## [REQUIRED ACTION]
Scan the data below. Pull out each line where "NumberText" occurs.

## [Dataset records]
====
Definition code_body (c : string) : jsval := JObj [("code", JStr c); ("message", JStr c)].
Definition coded_answer (status : Z) (c : string) : answer := mk_answer status (code_body c) ∅.
Definition in_progress_answer : answer :=
  mk_answer 409 (code_body "IDEMPOTENCY_KEY_IN_PROGRESS") {[ "Retry-After" := "1" ]}.

Definition invalidIdempotencyKeyResponse (method : string) (key : option string) : option answer :=
  match key with
  | Some k => if isMutationMethod method && negb (KEY_PATTERN k) then Some (coded_answer 400 "INVALID_IDEMPOTENCY_KEY") else None
  | None => None
  end.

Definition principal_of (r : keyed_request) : option string :=
  match kq_principalId r with
  | Some p => Some p
  | None =>
      i ← kq_identity r;
      match hi_keyId i with
      | Some k => if nonempty k then Some ("apikey:" +:+ k) else None
      | None => None
      end ∪ (s ← match hi_sub i with Some s => Some s | None => hi_actorId i end; if nonempty s then Some ("subject:" +:+ s) else None)
  end.

Definition tenant_of (r : keyed_request) : string :=
  default "" (match kq_tenantId r with Some t => Some t | None => kq_identity r ≫= hi_tenantId end).

Definition unkeyed_route (r : http_route) : bool := hr_stream r || hr_sse r || hr_noAuth r || hr_public r || hr_webhook r.

(** How a request begins: it needs no reservation, it is refused at once, or it reserves. *)
Inductive start := Unguarded | Refused (a : answer) | Reserve (scope : scope_key) (fingerprint : string).

Section start.
Context `{!HttpRuntime}.

(** [reserveHttpRequest] up to its first statement. *)
Definition reserve_start (r : keyed_request) : result js_error start :=
  let route := kq_route r in
  if hr_proxy route then Ok Unguarded
  else match invalidIdempotencyKeyResponse (kq_method r) (kq_key r) with
  | Some a => Ok (Refused a)
  | None =>
      match kq_key r with
      | Some key =>
          if negb (isMutationMethod (kq_method r)) || unkeyed_route route then Ok Unguarded
          else match principal_of r with
          | Some principal =>
              if nonempty principal
              then requestFingerprint (kq_method r) (kq_url r) (kq_body r) ≫= fun fp => Ok (Reserve (tenant_of r, principal, key) fp)
              else Ok (Refused (coded_answer 503 "IDEMPOTENCY_UNAVAILABLE"))
          | None => Ok (Refused (coded_answer 503 "IDEMPOTENCY_UNAVAILABLE"))
          end
      | None => Ok Unguarded
      end
  end.

End start.

(** ** The table *)

Record idem_row := mk_idem_row {
  ir_reservation : string;
  ir_fingerprint : string;
  ir_completed : bool;
  ir_expires : Z;
  ir_status : option Z;
  ir_body : option string;
  ir_headers : gmap string string;
  ir_replay : bool
}.
Notation idem_table := (gmap scope_key idem_row).

Definition reserved_row (token fp : string) (now : Z) : idem_row := mk_idem_row token fp false (now + LIFETIME) None None ∅ false.

(** [INSERT ... ON CONFLICT DO UPDATE ... WHERE expires_at <= clock_timestamp()]:
    whether a row is returned, and the table. *)
Definition reserve_row (scope : scope_key) (token fp : string) (now : Z) (t : idem_table) : bool * idem_table :=
  let won := match t !! scope with Some row => ir_expires row <=? now | None => true end in
  (won, if won then <[scope := reserved_row token fp now]> t else t).

Definition live_row (scope : scope_key) (now : Z) (t : idem_table) : option idem_row :=
  row ← t !! scope; if now <? ir_expires row then Some row else None.

(** At most a hundred expired rows, as the scan meets them. *)
Definition expired_rows (scan : list scope_key) (now : Z) (t : idem_table) : list scope_key :=
  take 100 (List.filter (fun s => match t !! s with Some row => ir_expires row <=? now | None => false end) scan).
Definition purge_rows (scan : list scope_key) (now : Z) (t : idem_table) : idem_table :=
  foldr (fun s acc => delete s acc) t (expired_rows scan now t).

Definition holds_row (scope : scope_key) (token : string) (t : idem_table) : bool :=
  match t !! scope with Some row => String.eqb (ir_reservation row) token | None => false end.

Definition release_row (scope : scope_key) (token : string) (t : idem_table) : idem_table :=
  if holds_row scope token t then delete scope t else t.

Definition completed_row (status : Z) (payload : option string) (headers : gmap string string) (row : idem_row) : idem_row :=
  mk_idem_row (ir_reservation row) (ir_fingerprint row) true (ir_expires row) (Some status) payload headers
    (match payload with Some _ => true | None => false end).
Definition complete_row (scope : scope_key) (token : string) (status : Z) (payload : option string) (headers : gmap string string) (t : idem_table) : idem_table :=
  if holds_row scope token t then alter (completed_row status payload headers) scope t else t.

(** ** What is recorded of a response *)

Definition safe_headers (headers : list (string * string)) : gmap string string :=
  foldl (fun m kv => if str_in (to_lower_case kv.1) SAFE_HEADERS then <[to_lower_case kv.1 := kv.2]> m else m) ∅ headers.
Definition headers_map (headers : list (string * string)) : gmap string string := foldl (fun m kv => <[kv.1 := kv.2]> m) ∅ headers.

Definition response_cap (max : jsval) : Z :=
  match js_number max with NInt n => if (0 <? n) && (n <=? 2 ^ 53 - 1) then n else DEFAULT_RESPONSE_CAP | _ => DEFAULT_RESPONSE_CAP end.

Section record.
Context `{!NumberText, !HttpRuntime}.

Definition response_payload (status : Z) (body : jsval) : string := if (status =? 204) || nullish body then "" else json_text body.

(** The payload, when it may be replayed. *)
Definition stored_payload (r : keyed_request) (p : reply) : option string :=
  let payload := response_payload (rp_status p) (rp_body p) in
  let unavailable := match url_target (kq_url r) with Some (path, _) => replayUnavailableRoute path (kq_route r) | None => true end in
  if negb unavailable && negb (containsCredential (rp_body p)) && (byte_length payload <=? response_cap (kq_maxResponseBytes r))
  then Some payload else None.

(** What a request that lost its key is answered. *)
Definition answer_of_row (fp : string) (row : idem_row) : result js_error answer :=
  if negb (String.eqb (ir_fingerprint row) fp) then Ok (coded_answer 422 "IDEMPOTENCY_KEY_MISMATCH")
  else if negb (ir_completed row) then Ok in_progress_answer
  else if negb (ir_replay row) then Ok (coded_answer 409 "IDEMPOTENCY_REPLAY_UNAVAILABLE")
  else
    (match ir_body row with
     | Some b => if nonempty b then match json_parse b with Some v => Ok v | None => Err (plain_error "Unexpected token in JSON") end else Ok JNull
     | None => Ok JNull
     end) ≫= fun body =>
    Ok (mk_answer (default 0 (ir_status row)) body (<["X-Idempotency-Replayed" := "true"]> (ir_headers row))).

End record.

Definition internal_error : answer :=
  mk_answer 500 (JObj [("code", JStr "CONTROL_PLANE_ERROR"); ("message", JStr "Internal server error")]) ∅.

(** The envelope of an exception. *)
Definition error_status (e : js_error) : Z :=
  match err_status e with Some n => n | None => if has_code "FORBIDDEN" e then 403 else 500 end.
Definition error_reply (e : js_error) : reply :=
  let status := error_status e in
  let c := if 500 <=? status then "CONTROL_PLANE_ERROR" else default "CONTROL_PLANE_ERROR" (err_code e) in
  mk_reply status (JObj [("code", JStr c); ("message", JStr (if 500 <=? status then "Internal server error" else c))]) [].
Definition sent (p : reply) : answer := mk_answer (rp_status p) (rp_body p) (headers_map (rp_headers p)).

(** ** Processes *)

Inductive phase :=
| Free
| Inserting (attempt : nat)
| Selecting (attempt : nat)
| Purging
| Running
| Releasing (a : answer)
| Answered (a : answer).

Record process := mk_process { pc_request : keyed_request; pc_scope : scope_key; pc_fingerprint : string; pc_phase : phase }.
Definition with_phase (ph : phase) (p : process) : process := mk_process (pc_request p) (pc_scope p) (pc_fingerprint p) ph.

(** What happened, in order: a reservation was stored at a time, a handler was
    dispatched, a response was recorded, a reservation was removed by its owner. *)
Inductive idem_event :=
| Won (pid : N) (scope : scope_key) (at_ : Z)
| Dispatched (pid : N) (scope : scope_key)
| Recorded (pid : N) (scope : scope_key) (p : reply)
| Released (pid : N) (scope : scope_key).

Record iworld := mk_iworld {
  iw_table : idem_table;
  iw_procs : gmap N process;
  iw_next : N;
  iw_tick : N;
  iw_log : list idem_event
}.
Definition empty_iworld : iworld := mk_iworld ∅ ∅ 0 0 [].

Inductive iaction := Arrive (r : keyed_request) | Advance (pid : N).

Section steps.
Context `{!Platform, !NumberText, !HttpRuntime}.

(** The reading of the database clock at a step. *)
Definition idem_now (w : iworld) : Z := Z.of_N (clock (iw_tick w)).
====
## [RESPONSE TO THE TASK]
Context `{!NumberText, !HttpRuntime}.
Context `{!Platform, !NumberText, !HttpRuntime}.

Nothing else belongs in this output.